May 14, 2002
Exercise and Sports
Question from Frederick, Maryland, USA:
If insulin is “the key that lets glucose into the cell,” then why don’t people need more carbohydrates and more insulin during exercise? I keep reading that exercise makes the body more sensitive to insulin, but how? Is it the increased sensitivity that makes the athlete not need more insulin? Is there some part of the muscle tissue that works like the brain, kidney, and retinal cells which do not require insulin to use glucose?
Answer:
Insulin interacts with receptors on the muscle, liver and fat cells. During exercise, muscle receptors change and there is less insulin required to do the same job. In relative terms, you would always need less insulin either produced or provided with exercise and more food/carbs but you do not have a good way to measure this at home except with blood glucose readings.
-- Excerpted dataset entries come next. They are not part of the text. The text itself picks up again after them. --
(** [key] names a property that every object inherits: a lookup finds an
    object under it in a table that does not hold it. *)
Definition inheritedKey (key : string) : bool :=
  String.eqb key "__proto__" || existsb (String.eqb key) legacyAccessors.

(** The photo property a record gets from a table that does not hold its
    key: none, or, under an inherited key, the [thumbnailUrl] or [imageUrl]
    of the inherited object, which is [undefined]. *)
Definition inheritedPhoto (key : string) : option value :=
  if inheritedKey key then Some VUndefined else None.

(** [baseData] as a table that holds no key leaves it. *)
Definition plainBird (speciesSightings : list Sighting.t) : Bird.t :=
  Bird.mk (hd_error speciesSightings) (map Sighting.subId speciesSightings)
          (inheritedPhoto (groupKey speciesSightings))
          (inheritedPhoto (groupKey speciesSightings)).

Definition plainBirds (sightings : list Sighting.t) : list Bird.t :=
  map (fun species : string * list Sighting.t => plainBird (snd species))
      (Object_entries (birdsBySpecies sightings)).

Definition plainClusters (grouped : list (R * R * list Sighting.t)) : list Location.t :=
  map (fun entry : R * R * list Sighting.t =>
         let '(lat, lng, sightings) := entry in
         Location.mk lat lng (plainBirds sightings))
      grouped.

(** The valid observations of [data] at the coordinates [key] whose common
    name is [name], in source order: what one species record merges. *)
Definition mergedSightings (data : list Sighting.t) (key : R * R) (name : string)
  : list Sighting.t :=
  filter (hasKey string_dec Sighting.comName name)
         (filter (hasKey locationKey_eq_dec locationKey key) (validSightings data)).

(** The observation is one that the record of [name] at [key] merges. *)
Definition merges (key : R * R) (name : string) (s : Sighting.t) : bool :=
  Sighting.obsValid s
  && (hasKey locationKey_eq_dec locationKey key s
      && hasKey string_dec Sighting.comName name s).

(** [speciesPhotos[key]] throws: the table is [undefined] or [null]. *)
Definition unusable (speciesPhotos : value) : Prop :=
  speciesPhotos = VUndefined \/ speciesPhotos = VNull.

Definition clusterKey (c : Location.t) : R * R := (Location.lat c, Location.lng c).

(** The cluster lies at [key]. *)
Definition clusterAt (key : R * R) (c : Location.t) : bool :=
  if locationKey_eq_dec (clusterKey c) key then true else false.

(** The record is the one of the common name [name]. *)
Definition birdNamed (name : string) (b : Bird.t) : bool :=
  match Bird.comName b with
  | Some n => if string_dec n name then true else false
  | None => false
  end.

(** [t] is no older than any observation of [group].  eBird writes
    [obsDt] as ["YYYY-MM-DD hh:mm"], so the order of the strings is the
    order in time. *)
Definition mostRecent (t : string) (group : list Sighting.t) : Prop :=
  forall s, In s group -> String.leb (Sighting.obsDt s) t = true.

(** The primary query failed: the request was rejected (network error) or
    the response is not [ok]. *)
Definition primaryFailed {A : Type} (r : Response A) : Prop :=
  match r with
  | rejected => True
  | response ok _ => ok = false
  end.

(** The photo lookup failed in a way the inner [catch] sees: the request
    was rejected, the response is not [ok], or its body is no JSON or is
    [null]. *)
Definition lookupFailed (r : Response value) : Prop :=
  match r with
  | rejected => True
  | response false _ => True
  | response true None => True
  | response true (Some body) => body = VNull
  end.

(** What the clusters say about single observations: one entry (place,
    common name, submission id) for every submission id of every record. *)
Definition recordEntries (c : Location.t) : list (R * R * option string * string) :=
  flat_map (fun r : Bird.t =>
              map (fun id : string => (clusterKey c, Bird.comName r, id)) (Bird.subIds r))
           (Location.birds c).
Definition getTransfer (this : CuenticaAPI) (id : Z) : Run JsValue :=
  request fetch this {| method := GET; path := "/transfer/" ++ Z_toString id;
                        body := JUndefined; query := None |}.

Definition createTransfer (this : CuenticaAPI) (transfer : JsValue)
  : Run JsValue :=
  request fetch this {| method := POST; path := "/transfer";
                        body := transfer; query := None |}.

Definition updateTransfer (this : CuenticaAPI) (id : Z) (transfer : JsValue)
  : Run JsValue :=
  request fetch this {| method := PUT; path := "/transfer/" ++ Z_toString id;
                        body := transfer; query := None |}.

Definition deleteTransfer (this : CuenticaAPI) (id : Z) : Run JsValue :=
  request fetch this {| method := DELETE; path := "/transfer/" ++ Z_toString id;
                        body := JUndefined; query := None |}.

Definition getTags (this : CuenticaAPI) : Run JsValue :=
  request fetch this {| method := GET; path := "/tag";
                        body := JUndefined; query := None |}.

(** The methods by shape, each with its verb and the fixed part of its
    path. *)
Definition methods_by_identifier
  : list (Method * string * (CuenticaAPI -> Z -> Run JsValue)) :=
  [ (GET, "/customer/", getCustomer);
    (DELETE, "/customer/", deleteCustomer fetch);
    (GET, "/provider/", getProvider);
    (DELETE, "/provider/", deleteProvider);
    (GET, "/invoice/", getInvoice);
    (DELETE, "/invoice/", deleteInvoice);
    (GET, "/expense/", getExpense);
    (DELETE, "/expense/", deleteExpense);
    (GET, "/document/", getDocument);
    (DELETE, "/document/", deleteDocument);
    (GET, "/transfer/", getTransfer);
    (DELETE, "/transfer/", deleteTransfer) ].

Definition methods_without_argument
  : list (string * (CuenticaAPI -> Run JsValue)) :=
  [ ("/company", getCompany fetch); ("/tag", getTags) ].

Definition methods_that_create
  : list (string * (CuenticaAPI -> JsValue -> Run JsValue)) :=
  [ ("/customer", createCustomer fetch);
    ("/provider", createProvider);
    ("/invoice", createInvoice);
    ("/expense", createExpense);
    ("/document", createDocument);
    ("/transfer", createTransfer) ].

Definition methods_that_update
  : list (string * (CuenticaAPI -> Z -> JsValue -> Run JsValue)) :=
  [ ("/customer/", updateCustomer);
    ("/provider/", updateProvider);
    ("/invoice/", updateInvoice);
    ("/expense/", updateExpense);
    ("/document/", updateDocument);
    ("/transfer/", updateTransfer) ].

End Facade.

(** ** What the specification speaks of *)

(** The entries of a descriptor's query; none when it has no query. *)
Definition entries (o : RequestOptions) : Query :=
  match query o with
  | Some q => q
  | None => []
  end.

Definition is_present (e : string * option QueryValue) : bool :=
  match snd e with
  | Some _ => true
  | None => false
  end.

Definition entry_text (e : string * option QueryValue) : string * string :=
  (fst e, match snd e with
          | Some v => QueryValue_toString v
          | None => ""
          end).

(** The parameters the specification expects in the URL: the entries
    whose value is not absent, in the order of the descriptor. *)
Definition supplied_parameters (q : Query) : list (string * string) :=
  map entry_text (filter is_present q).

(** The query part of a URL carrying these parameters. *)
Definition query_suffix (l : list (string * string)) : string :=
  match l with
  | [] => ""
  | _ => "?" ++ urlencoded_serialize l
  end.

(** The query of the URL is kept in step with the list of parameters. *)
Definition query_in_step (u : URL) : Prop :=
  url_query u = match searchParams u with
                | [] => None
                | l => Some (urlencoded_serialize l)
                end.

(** A body was supplied in the descriptor. *)
Definition supplied (v : JsValue) : bool :=
  match v with
  | JUndefined => false
  | _ => true
  end.

(** The date the 429 branch of [request] computes from a response. *)
Definition reset_date (r : Response) : Date :=
  Date_new (number_mul
              (Number (Headers_get "X-RateLimit-Reset" (headers r)))
              (Finite 1000%Q)).
Lemma iter_pos_invariant {A} (f : A → A) (P : Z → A → Prop) :
  (∀ k x, 0 ≤ k → P k x → P (k + 1) (f x)) →
  ∀ p k x, 0 ≤ k → P k x → P (k + Zpos p) (SpecFloat.iter_pos f p x).
Proof.
  intros Hstep. induction p as [p IH|p IH|]; intros k x Hk Hx; cbn [SpecFloat.iter_pos].
  - replace (k + Zpos p~1) with (k + 1 + Zpos p + Zpos p) by lia.
    apply IH; [lia|]. apply IH; [lia|]. by apply Hstep.
  - replace (k + Zpos p~0) with (k + Zpos p + Zpos p) by lia.
    apply IH; [lia|]. by apply IH.
  - by apply Hstep.
Qed.

Lemma shifted_step m k mrs :
  0 ≤ k → shifted m k mrs → shifted m (k + 1) (shr_1 mrs).
Proof.
  intros Hk (t & Ht & E & Hs & Hm). destruct mrs as [m' r s].
  cbn [shr_m shr_r shr_s] in *.
  exists ((if r then 2 ^ k else 0) + t).
  assert (Hp : 0 < 2 ^ k) by (apply Z.pow_pos_nonneg; lia).
  rewrite !Z.pow_add_r, !Z.pow_1_r in * by lia.
  assert (Hsticky : orb r s = negb ((if r then 2 ^ k else 0) + t =? 0)).
  { subst s. destruct r; simpl.
    - symmetry. apply negb_true_iff, Z.eqb_neq. lia.
    - done. }
  destruct m' as [|[p|p|]|p]; [| | | |lia]; cbn [shr_1 shr_m shr_r shr_s];
    (split; [destruct r; lia|]); (split; [|split; [exact Hsticky|lia]]).
  - destruct r; lia.
  - rewrite (Pos2Z.inj_xI p) in E. destruct r; lia.
  - rewrite (Pos2Z.inj_xO p) in E. destruct r; lia.
  - destruct r; lia.
Qed.

Lemma shr_nearest_even m p :
  0 ≤ m →
  let mrs := SpecFloat.iter_pos shr_1 p (Build_shr_record m false false) in
  round_nearest_even (shr_m mrs) (loc_of_shr_record mrs)
  = nearest_even (Zpos p) m.
Proof.
  intros Hm mrs.
  assert (H : shifted m (0 + Zpos p) mrs).
  { apply (iter_pos_invariant shr_1 (shifted m)); [apply shifted_step|done|].
    exists 0. cbn. lia. }
  rewrite Z.add_0_l in H. destruct H as (t & Ht & E & Hs & Hq).
  destruct mrs as [q r s]. cbn [shr_m shr_r shr_s] in *.
  set (n := Zpos p) in *.
  assert (Hp : 0 < 2 ^ n) by (apply Z.pow_pos_nonneg; lia).
  rewrite Z.pow_add_r, Z.pow_1_r in E by lia.
  set (rem := m - q * 2 ^ n).
  assert (Hrem : 0 ≤ rem < 2 ^ n) by (unfold rem; destruct r; lia).
  assert (Hdiv : m / 2 ^ n = q).
  { symmetry. apply (Z.div_unique m (2 ^ n) q rem); [lia|unfold rem; lia]. }
  assert (Hmod : m mod 2 ^ n = rem).
  { symmetry. apply (Z.mod_unique m (2 ^ n) q rem); [lia|unfold rem; lia]. }
  unfold nearest_even. rewrite Hdiv, Hmod. rewrite <- Z.negb_even.
  subst s. destruct r, (Z.eqb_spec t 0) as [->|Ht0]; cbn [negb loc_of_shr_record round_nearest_even].
  - assert (2 ^ n = 2 * rem) as <- by (unfold rem; lia).
    rewrite Z.ltb_irrefl, Z.eqb_refl. simpl. by destruct (Z.even q).
  - assert (2 ^ n < 2 * rem) as ->%Z.ltb_lt by (unfold rem; lia). done.
  - assert (rem = 0) as -> by (unfold rem; lia).
    destruct (Z.ltb_spec (2 ^ n) (2 * 0)); [lia|].
    destruct (Z.eqb_spec (2 ^ n) (2 * 0)); [lia|]. done.
  - destruct (Z.ltb_spec (2 ^ n) (2 * rem)); [unfold rem in *; lia|].
    destruct (Z.eqb_spec (2 ^ n) (2 * rem)); [unfold rem in *; lia|]. done.
Qed.

Lemma fexp_eq k : fexp prec emax k = Z.max (k - 53) (-1074).
Proof. reflexivity. Qed.

Lemma nearest_even_scale n j m :
  0 ≤ n → 0 ≤ j → nearest_even (n + j) (m * 2 ^ j) = nearest_even n m.
Proof.
  intros Hn Hj. unfold nearest_even.
  assert (Hpn : 0 < 2 ^ n) by (apply Z.pow_pos_nonneg; lia).
  assert (Hpj : 0 < 2 ^ j) by (apply Z.pow_pos_nonneg; lia).
  rewrite Z.pow_add_r by lia.
  rewrite Z.div_mul_cancel_r by lia.
  rewrite Z.mul_mod_distr_r by lia.
  pose proof (Z.mod_pos_bound m (2 ^ n) Hpn) as Hrem.
  set (rem := m mod 2 ^ n) in *. set (q := m / 2 ^ n).
  assert ((2 ^ n * 2 ^ j <? 2 * (rem * 2 ^ j)) = (2 ^ n <? 2 * rem)) as ->.
  { destruct (Z.ltb_spec (2 ^ n) (2 * rem)).
    - apply Z.ltb_lt. nia.
    - apply Z.ltb_ge. nia. }
  assert ((2 ^ n * 2 ^ j =? 2 * (rem * 2 ^ j)) = (2 ^ n =? 2 * rem)) as ->.
  { destruct (Z.eqb_spec (2 ^ n) (2 * rem)).
    - apply Z.eqb_eq. nia.
    - apply Z.eqb_neq. nia. }
  done.
Qed.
In research settings we can provide this quite easily.
SB
Additional comments from Delaine Wright:
In the exercising muscle, other pathways for glucose (non-insulin driven) open, allowing glucose to enter cells through more “doorways” than that opened by the insulin “key”. These doorways are called the PPAR family (peroxisome proliferator activated receptors). It was this discovery that actually led researchers to develop another class of medication for Type 2 diabetes, the thiazolidinediones or “glitazone”
class (Actos and Avandia). This occurs in addition to the increased insulin sensitivity.